__Exercise description__: The full set of records must be set down verbatim.
··· Provided entries
(** * Sprout build orchestration: image resolution, embedding, backend
      selection, log demultiplexing and artifact location

    A shallow embedding of the Go package [nix] of sprout
    ([nix/nix.go], [nix/build.go], [nix/build_docker.go],
    [internal/nix/docker.go]) together with the parts of the Go standard
    library it calls ([strings], [path/filepath], [bufio]).

    Go strings are byte sequences: they are modelled by [string], whose
    characters are the 256 byte values.  Go's [int] is taken to be 64 bits
    wide. *)

From Stdlib Require Import ZArith NArith Ascii String List Lia Bool.
From Stdlib Require Import Sorting.Permutation Sorting.Sorted DecimalString.
From stdpp Require Import gmap strings list sorting.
······
__Problem solution__:
(** * Sprout build orchestration: image resolution, embedding, backend
      selection, log demultiplexing and artifact location

    A shallow embedding of the Go package [nix] of sprout
    ([nix/nix.go], [nix/build.go], [nix/build_docker.go],
    [internal/nix/docker.go]) together with the parts of the Go standard
    library it calls ([strings], [path/filepath], [bufio]).

    Go strings are byte sequences: they are modelled by [string], whose
    characters are the 256 byte values.  Go's [int] is taken to be 64 bits
    wide. *)

From Stdlib Require Import ZArith NArith Ascii String List Lia Bool.
From Stdlib Require Import Sorting.Permutation Sorting.Sorted DecimalString.
From stdpp Require Import gmap strings list sorting.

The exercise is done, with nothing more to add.